---------- Dataset records ----------

(* ===== verification/Ops.v ===== *)
(** * Operations and the lists that hold them

    [basic_op_model] and [predicate_op_model] (heap operations), the stack
    operations [lock_op_t], [acquire_op_t] and [arrive_op_t], the virtual calls
    [complete] and [shutdown], and the holders [basic_bilist_holder] and
    [predicate_bilist_holder] ([detail/basic_op.hpp],
    [detail/basic_op_model.hpp], [detail/predicate_op.hpp],
    [detail/predicate_op_model.hpp] and their [impl] files). *)
From S2P Require Import Prelude Machine Bilist.

(** ** The code *)

Section code.
Context {ASIO : Asio} {St : Type}.

(** [get_cancellation_slot().clear()]. *)
Definition clear_slot (sl : option positive) : M St unit :=
  modify_world (set_slots (match sl with Some n => delete n | None => id end)).

(** [slot.is_connected()] and [slot.assign(...)]. *)
Definition is_connected (sl : option positive) : bool := bool_decide (is_Some sl).
Definition slot_assign (sl : option positive) (c : cancel_handler) : M St unit :=
  modify_world (set_slots (match sl with Some n => <[n := c]> | None => id end)).

Definition get_op (p : addr) : M St op := w ← get_world; of_option (ops w !! p).
Definition put_op (p : addr) (o : op) : M St unit := modify_world (set_ops <[p := o]>).

(** [basic_op_model::construct]: an allocation failure is thrown on, before
    anything was built. *)
Definition basic_op_model_construct (e : executor) (h : handler) : M St addr :=
  w ← get_world;
  match allocate h (dom (nodes w)) with
  | None => throw bad_alloc
  | Some p => bilist_node_ctor p;; put_op p (basic_op_model e h);; mret p
  end.

(** [basic_op_model::destroy]: the destructor, with the handler it still
    holds, then the deallocation. *)
Definition basic_op_model_destroy (self : addr) (held : option handler) : M St unit :=
  modify_world (set_ops (delete self));;
  (match held with Some h => modify_world (log (ev_destroy h)) | None => mret tt end);;
  free_node self;;
  modify_world (log (ev_deallocate self)).

Definition basic_op_model_complete (self : addr) (g : executor) (h : handler) (ec : error_code) : M St unit :=
  clear_slot (associated_slot h);;
  unlink self;;
  basic_op_model_destroy self None;;
  modify_world (log (ev_post g h ec)).

Definition basic_op_model_shutdown (self : addr) (h : handler) : M St unit :=
  clear_slot (associated_slot h);;
  unlink self;;
  basic_op_model_destroy self (Some h).

(** The same for [predicate_op_model]. *)
Definition predicate_op_model_construct (e : executor) (h : handler) (pr : predicate_fn) : M St addr :=
  w ← get_world;
  match allocate h (dom (nodes w)) with
  | None => throw bad_alloc
  | Some p => bilist_node_ctor p;; put_op p (predicate_op_model e h pr);; mret p
  end.

Definition predicate_op_model_destroy (self : addr) (held : option handler) : M St unit :=
  modify_world (set_ops (delete self));;
  (match held with Some h => modify_world (log (ev_destroy h)) | None => mret tt end);;
  free_node self;;
  modify_world (log (ev_deallocate self)).

Definition predicate_op_model_complete (self : addr) (g : executor) (h : handler) (ec : error_code) : M St unit :=
  clear_slot (associated_slot h);;
  unlink self;;
  predicate_op_model_destroy self None;;
  modify_world (log (ev_post g h ec)).

Definition predicate_op_model_shutdown (self : addr) (h : handler) : M St unit :=
  clear_slot (associated_slot h);;
  unlink self;;
  predicate_op_model_destroy self (Some h).

(** [lock_op_t], [acquire_op_t], [arrive_op_t]: an operation on the stack of a
    thread, built on the caller's [error_code]. Its node is freed when the
    function returns. *)
Definition sync_op_ctor (ec : addr) : M St addr :=
  p ← stack_node;
  bilist_node_ctor p;; put_op p (sync_op ec false);; mret p.
Definition sync_op_dtor (self : addr) : M St unit :=
  modify_world (set_ops (delete self));; free_node self.

(** Assigning through an [error_code &]. *)
Definition assign_ec (r : addr) (ec : error_code) : M St unit :=
  w ← get_world; _ ← of_option (ecs w !! r); modify_world (set_ecs <[r := ec]>).

Definition sync_op_complete (self r : addr) (ec : error_code) : M St unit :=
  put_op self (sync_op r true);;
  assign_ec r ec;;
  unlink self;;
  modify_world (log (ev_notify self)).

Definition sync_op_shutdown (self r : addr) : M St unit :=
  put_op self (sync_op r true);;
  assign_ec r shut_down;;
  unlink self;;
  modify_world (log (ev_notify self)).

(** The virtual calls. *)
Definition op_complete (p : addr) (ec : error_code) : M St unit :=
  o ← get_op p;
  match o with
  | basic_op_model g h => basic_op_model_complete p g h ec
  | predicate_op_model g h _ => predicate_op_model_complete p g h ec
  | sync_op r _ => sync_op_complete p r ec
  end.

Definition op_shutdown (p : addr) : M St unit :=
  o ← get_op p;
  match o with
  | basic_op_model g h => basic_op_model_shutdown p h
  | predicate_op_model g h _ => predicate_op_model_shutdown p h
  | sync_op r _ => sync_op_shutdown p r
  end.

(** [waiters_.next_ == &waiters_]. *)
Definition is_empty (this : addr) : M St bool := nx ← read_next this; mret (bool_decide (nx = this)).

(** [basic_bilist_holder::complete_all]. *)
Definition holder_complete_all (this : addr) (ec : error_code) : M St unit :=
  fuel ← loop_fuel;
  while_ fuel (b ← is_empty this; mret (negb b)) (nx ← read_next this; op_complete nx ec).

(** [~basic_bilist_holder]. *)
Definition holder_dtor (this : addr) : M St unit :=
  fuel ← loop_fuel;
  while_ fuel (b ← is_empty this; mret (negb b)) (nx ← read_next this; op_complete nx operation_aborted);;
  free_node this.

----------

» Action item
From the records above, transcribe without alteration every line from the one with "(** * Operations and the lists that hold them" to the one with "operations [lock_op_t], [acquire_op_t]", inclusive.

» Your response
(** * Operations and the lists that hold them

    [basic_op_model] and [predicate_op_model] (heap operations), the stack
    operations [lock_op_t], [acquire_op_t] and [arrive_op_t], the virtual calls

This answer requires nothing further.